Potential for 'Super Bugs' in Meat, Dairy Products Alarms Regulators

super bugsBacteria that cause food poisoning but are resistant to drugs pose a serious health hazard, say food regulators, and should be a national priority since these "super bugs" have not been effectively controlled.

At a one-day conference in Washington, D.C., co-sponsored by the nonprofit consumer group Center for Science in the Public Interest and The Pew Charitable Trusts, food safety experts and officials agreed that decades-long misuse of antibiotics on the nation's farms has been largely responsible for the steady increase in e.coli, salmonella and other food-related outbreaks in recent years.

"The problem has clearly emerged with respect to some high-risk foods," said CSPI food safety director Caroline Smith DeWaal in a statement. "Both humans and animals rely on antibiotics to stay healthy. But overuse in some sectors may squander their effectiveness and leave consumers vulnerable to hard-to-treat foodborne infections."In a recent CSPI study of 35 documented outbreaks between 1973 and 2009, dairy products and ground beef appeared to harbor the culprit pathogens, followed by poultry, pork, produce, seafood and eggs. Of these, 19 outbreaks were caused by bacteria resistant to five or more drugs. Since 2000 alone, multi-drug resistance was found in 10 out of 14 such outbreaks.

Antibiotic-resistant super bugs develop when drugs similar to those prescribed to humans are given to livestock and other animals in order to speed their growth and cut the cost of raising them. When infected meat or other animal products enter the food supply chain, it presents risks to consumers because illnesses contracted from eating such foods are less susceptible to treatment with common antibiotics.

Consumers who develop an infection from foodborne antibiotic-resistant bacteria are likely to have longer and more expensive hospital stays and more risk of death. Further, the antibiotics used when others don't work tend to be more toxic and have more dangerous side effects.

"It should not be a fact of life that people will get sick from or die from the food they eat," said Elisabeth Hagen, undersecretary for food safety at the U.S. Department of Agriculture, in opening remarks. "American consumers should not expect, nor accept that."

Spokespersons for the U.S. Food and Drug Administration, the Centers for Disease Control, and the World Health Organization also agreed that more needs to be done to protect public health. But some experts question whether regulators should continue to rely on farmers' and meat producers' voluntary compliance.

"A lot of folks don't seem to understand that many of the antibiotics used by farmers are available over the counter," said Gail Hansen, a veterinarian and Pew staffer working to phase out routine use of antibiotics in animal production. "Thirty years ago the FDA recommended that the use of antibiotics for growth promotion in food animal production be taken off the market. That voluntary approach doesn't seem to have worked so far, so I don't know what they think will be different this time."

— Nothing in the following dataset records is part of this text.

(** * QWinEventNotifier: enable/disable state machine and thread-affinity hand-off

    A shallow embedding of [src/corelib/kernel/qwineventnotifier.cpp].

    The notifier keeps two private fields ([handleToEvent], [enabled]) and
    talks to three collaborators that live outside the file: the event
    dispatcher of its thread ([registerEventNotifier],
    [unregisterEventNotifier]), the meta-object system
    ([QMetaObject::invokeMethod] with a queued connection) and its base class
    ([QObject::event]).  Member functions are embedded as computations in a
    state-and-abort monad over a [World]; every call that leaves the file is
    appended to a chronological [trace]. *)

From Stdlib Require Import ZArith String.
From stdpp Require Import base option list gmap.

Local Open Scope Z_scope.

(** ** Data *)

(** A Windows [HANDLE] is an opaque pointer-sized value; [0] is the null
    handle used by the default constructor. *)
Abbreviation HANDLE := Z (only parsing).

(** Object identity of a notifier (the [this] pointer). *)
Abbreviation ObjId := positive (only parsing).

(** Identity of a [QThreadData] block, one per thread. *)
Abbreviation ThreadId := nat (only parsing).

(** The event types [QWinEventNotifier::event] distinguishes; every other
    [QEvent::Type] behaves alike and is kept by number. *)
Inductive QEventType :=
| ThreadChange
| WinEventAct
| OtherEvent (code : nat).

#[global] Instance QEventType_eq_dec : EqDecision QEventType.
Proof. solve_decision. Defined.

(** [class QWinEventNotifierPrivate : public QObjectPrivate].  [threadData]
    is the field inherited from [QObjectPrivate] that the member functions
    read through [d->threadData]. *)
Record QWinEventNotifierPrivate := mkPrivate {
  threadData : ThreadId;
  handleToEvent : HANDLE;
  enabled : bool
}.

(** [QWinEventNotifierPrivate() : handleToEvent(0), enabled(false) {}] *)
Definition QWinEventNotifierPrivate_default (td : ThreadId) : QWinEventNotifierPrivate :=
  {| threadData := td; handleToEvent := 0; enabled := false |}.

(** [QWinEventNotifierPrivate(HANDLE h, bool e) : handleToEvent(h), enabled(e) {}] *)
Definition QWinEventNotifierPrivate_init (td : ThreadId) (h : HANDLE) (e : bool)
  : QWinEventNotifierPrivate :=
  {| threadData := td; handleToEvent := h; enabled := e |}.

(** A slot invocation packaged by [QMetaObject::invokeMethod]; the file only
    ever queues ["setEnabled"] with one [bool] argument. *)
Inductive MetaCall :=
| MC_setEnabled (arg : bool).

(** What the dispatcher answers to a registration request. *)
Inductive RegisterStatus :=
| Registered
| CapacityExceeded.

#[global] Instance RegisterStatus_eq_dec : EqDecision RegisterStatus.
Proof. solve_decision. Defined.

(** Modelled from the spec: the class [QEventDispatcherWin32] is declared in
    [qeventdispatcher_win_p.h], which is not among the sources.  The notifier
    uses exactly two of its members.  [registerEventNotifier] receives the
    notifier pointer, through which the dispatcher can read the watched
    handle, so the handle held at call time is passed along; its answer is
    the status the spec wants surfaced at registration time. *)
Class QEventDispatcherWin32 (D : Type) := {
  registerEventNotifier : ObjId → HANDLE → D → RegisterStatus * D;
  unregisterEventNotifier : ObjId → D → D
}.

(** Calls that leave the translation unit, in the order they are made.  A
    dispatcher call records the thread whose dispatcher receives it and the
    handle the notifier holds at that moment. *)
Inductive Call :=
| call_registerEventNotifier (t : ThreadId) (n : ObjId) (h : HANDLE) (st : RegisterStatus)
| call_unregisterEventNotifier (t : ThreadId) (n : ObjId) (h : HANDLE)
| call_invokeMethod_Queued (n : ObjId) (m : MetaCall)
| call_QObject_event (n : ObjId) (e : QEventType)
| emit_activated (n : ObjId) (h : HANDLE).

#[global] Instance MetaCall_eq_dec : EqDecision MetaCall.
Proof. solve_decision. Defined.

#[global] Instance Call_eq_dec : EqDecision Call.
Proof. solve_decision. Defined.

Definition is_register (c : Call) : bool :=
  match c with call_registerEventNotifier _ _ _ _ => true | _ => false end.

Definition is_activated (c : Call) : bool :=
  match c with emit_activated _ _ => true | _ => false end.

Definition is_queued (c : Call) : bool :=
  match c with call_invokeMethod_Queued _ _ => true | _ => false end.

(** Number of calls in a trace that satisfy a test. *)
Definition count (p : Call → bool) (tr : list Call) : nat :=
  length (filter (λ c, p c = true) tr).

(** ** The world and the monad *)

Section Notifier.
Context {D : Type} `{QEventDispatcherWin32 D}.

(** One notifier together with what it can reach:
    - [d_ptr]: its private data ([Q_D(QWinEventNotifier)]);
    - [eventDispatchers]: for each thread, the result of
      [qobject_cast<QEventDispatcherWin32 *>(threadData->eventDispatcher)],
      absent when the pointer is null or of another class;
    - [postEventList]: queued meta-calls addressed to the notifier and not
      yet delivered;
    - [trace]: the calls made so far. *)
Record World := mkWorld {
  d_ptr : QWinEventNotifierPrivate;
  eventDispatchers : gmap ThreadId D;
  postEventList : list MetaCall;
  trace : list Call
}.

(** A member function either returns normally or the process is aborted
    (a failed [Q_ASSERT_X], or the null dereference that follows it when
    assertions are compiled out). *)
Inductive Result (A : Type) :=
| Ok (a : A) (w : World)
| Fatal (where_ what : string).
Arguments Ok {A} a w.
Arguments Fatal {A} where_ what.

Definition M (A : Type) : Type := World → Result A.

#[global] Instance M_ret : MRet M := λ A a w, Ok a w.
#[global] Instance M_bind : MBind M := λ A B f m w,
  match m w with
  | Ok a w' => f a w'
  | Fatal l r => Fatal l r
  end.

Definition get_d : M QWinEventNotifierPrivate := λ w, Ok (d_ptr w) w.

Definition set_enabled (e : bool) : M unit := λ w,
  Ok tt (mkWorld (mkPrivate (threadData (d_ptr w)) (handleToEvent (d_ptr w)) e)
                 (eventDispatchers w) (postEventList w) (trace w)).

Definition set_handleToEvent (h : HANDLE) : M unit := λ w,
  Ok tt (mkWorld (mkPrivate (threadData (d_ptr w)) h (enabled (d_ptr w)))
                 (eventDispatchers w) (postEventList w) (trace w)).

Definition set_threadData (t : ThreadId) : M unit := λ w,
  Ok tt (mkWorld (mkPrivate t (handleToEvent (d_ptr w)) (enabled (d_ptr w)))
                 (eventDispatchers w) (postEventList w) (trace w)).

Definition log (c : Call) : M unit := λ w,
  Ok tt (mkWorld (d_ptr w) (eventDispatchers w) (postEventList w) (trace w ++ [c])).

Definition abort {A} (where_ what : string) : M A := λ _, Fatal where_ what.

(** [qobject_cast<QEventDispatcherWin32 *>(d->threadData->eventDispatcher)] *)
Definition get_eventDispatcher : M (option D) := λ w,
  Ok (eventDispatchers w !! threadData (d_ptr w)) w.

(** [eventDispatcher->registerEventNotifier(this)]: the dispatcher of the
    notifier's thread is updated; the status it answers is recorded in the
    trace and, as in the source, not looked at. *)
Definition do_register (this : ObjId) (disp : D) : M unit := λ w,
  let t := threadData (d_ptr w) in
  let h := handleToEvent (d_ptr w) in
  let r := registerEventNotifier this h disp in
  Ok tt (mkWorld (d_ptr w) (<[t := r.2]> (eventDispatchers w)) (postEventList w)
                 (trace w ++ [call_registerEventNotifier t this h r.1])).

(** [eventDispatcher->unregisterEventNotifier(this)] *)
Definition do_unregister (this : ObjId) (disp : D) : M unit := λ w,
  let t := threadData (d_ptr w) in
  let h := handleToEvent (d_ptr w) in
  Ok tt (mkWorld (d_ptr w) (<[t := unregisterEventNotifier this disp]> (eventDispatchers w))
                 (postEventList w)
                 (trace w ++ [call_unregisterEventNotifier t this h])).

One in six Americans -- about 48 million people -- get sick from a foodborne illness each year, according to most recent estimates from the CDC. Although it is not clear how many of these illnesses are caused by drug-resistant organisms, about 3,000 people die each year from tainted food.

As WalletPoppreviously reported, lax accountability at the FDA and the agency's alleged stonewalling of an investigation were at least partially responsible for the continued distribution of supermarket meat tainted with MRSA, a life-threatening, antibiotic-resistant staph infection. (The MRSA bacteria is pictured above right.)

The World Health Organization has identified antimicrobial resistance as one of the three greatest threats to human health, according to the Infectious Diseases Society of America.